April 12, 2005
Bioinformatics for Lisp

this is the least dirty of the old dirty pictures i have

Via del.icio.us, here are some bioinformatics resources for Lisp:

BioLisp.org is for “scientists who use Lisp to develop intelligent applications in the biological sciences.” I'm not sure if the mailing list still exists, but there are some bits of collected code. For example,

  • ace, by Jeff Shrager, is “An intricate microarray development package that interacts with phred, phrap, blast, cross_match, primer3, and other common packages to guide, analyze, and clean up genome assemblies, call primers, program cherry-picking robots, and other tools needed for genome assembly, simple knowledge-based analysis, and cDNA chip construction.”
  • BioDB-Loader, by Peter Karp, is a “toolkit for loading and querying bioinformatic databases” and “contains utilities for loading flatfiles from the Swiss-Prot, Prosite, Enzyme, EcoCyc, and MetaCyc databases.”

Alberto Riva of the Children's Hospital Informatics Program has collected a list of Lisp bioinformatics tools developed there, which includes SNPper, which retrieves and analyzes Single Nucleotide Polymorphisms (SNPs) from the human genome; unCHIP, for decoding and annotating Affymetrix® microarray data files; chipperDB, for storing and analyzing gene expression microarray data; BEST, for identifying the minimum set of SNPs tagging a haplotype block, and CAGED, which does analysis of temporal profiles of gene expression data. I, of course, have only the barest glimmer of an idea of what these descriptions mean.

Biolingua is an “interactive, web-based programming environment that enables biologists to analyze biological systems by combining knowledge and data through direct end-user programming,” which I think means it's trying to be the biological equivalent of Matlab or Mathematica.

The devlopers of Biolingua defend their use of Lisp.

Lisp is also the only programming language with certain very useful features, such as true macros, that are critical when you are inventing a new programming language, like BioLingua, because they enable you to extend Lisp's syntax. Lisp is the most natural language in which to write complex 'symbolic reasoning' programs, which are the heart of BioLingua's novel capabilities. Symbolic reasoning involves manipulating conceptual objects, such as 'genes', 'ontologies', 'pathway models', and the like, and Lisp was built specifically for this sort of manipulation (although not specifically for biology at the time). This is why it has remained popular in the most advanced computing circles, esp. in Artificial Intelligence.

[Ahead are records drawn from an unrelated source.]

(** C7.  An empty transaction list gives [currentBalance = 0]; so does a
    [try] block that throws, which happens as soon as an entry of the list
    is [null]; the error does not reach the caller, who gets a view for
    every deposit. *)
Theorem empty_or_failed_reconstruction_is_zero (d : Deposit.t) :
  (Deposit.transactions d = Some [] -> currentBalance d = 0)
  /\ (balance_body d = Throw -> currentBalance d = 0)
  /\ (forall txs, Deposit.transactions d = Some txs -> In None txs ->
                  balance_body d = Throw)
  /\ enrich d = DepositView.mk d (currentBalance d).
Proof.
  repeat split.
  - intro E. unfold currentBalance, balance_body. now rewrite E.
  - intro E. unfold currentBalance. now rewrite E.
  - intros txs T I. unfold balance_body. rewrite T.
    destruct txs as [|x xs]; [destruct I|].
    destruct (Array_sort by_dateAD (x :: xs)) as [s|] eqn:S; [|reflexivity].
    pose proof (sort_with_null _ _ S I) as L.
    rewrite L in S. simpl in S. injection S as <-. reflexivity.
Qed.

End Reconstructor.

(** ** Signs of the ledger *)

Section Signs.
Import JS Loans.
Local Open Scope Qc_scope.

The journal Bioinformatics recently published a paper on Biolingua. (Ah, now I see what Michael Travers has been up to lately).

Posted by jjwiseman at April 12, 2005 09:12 AM

This post might be worth linking from the various Lisp Advocacy pages that are knocking around on the Web.

I've got no experience in bioinformatics, but that's a gorgeous photograph!

Posted by: Rich on April 12, 2005 09:55 AM

I may do some work on the biolisp.org site soon. If you know of any relevant links that need to be added, send me an email: jason.public@gmail.com

Posted by: Jason Dunsmore on April 12, 2005 09:36 PM

> Biolingua ...
> which I think means it's trying to be the
> biological equivalent of Matlab or
> Mathematica.

Two comments:

1. Your URL to BioLingua is wrong; Should be www.biolingua.org (not just biolingua.org)

2. That's approximately correct: the biological equivalent of MatLab; But in an operating system-like multi-user client server modality, and with a huge amount of preloaded biological knowledge.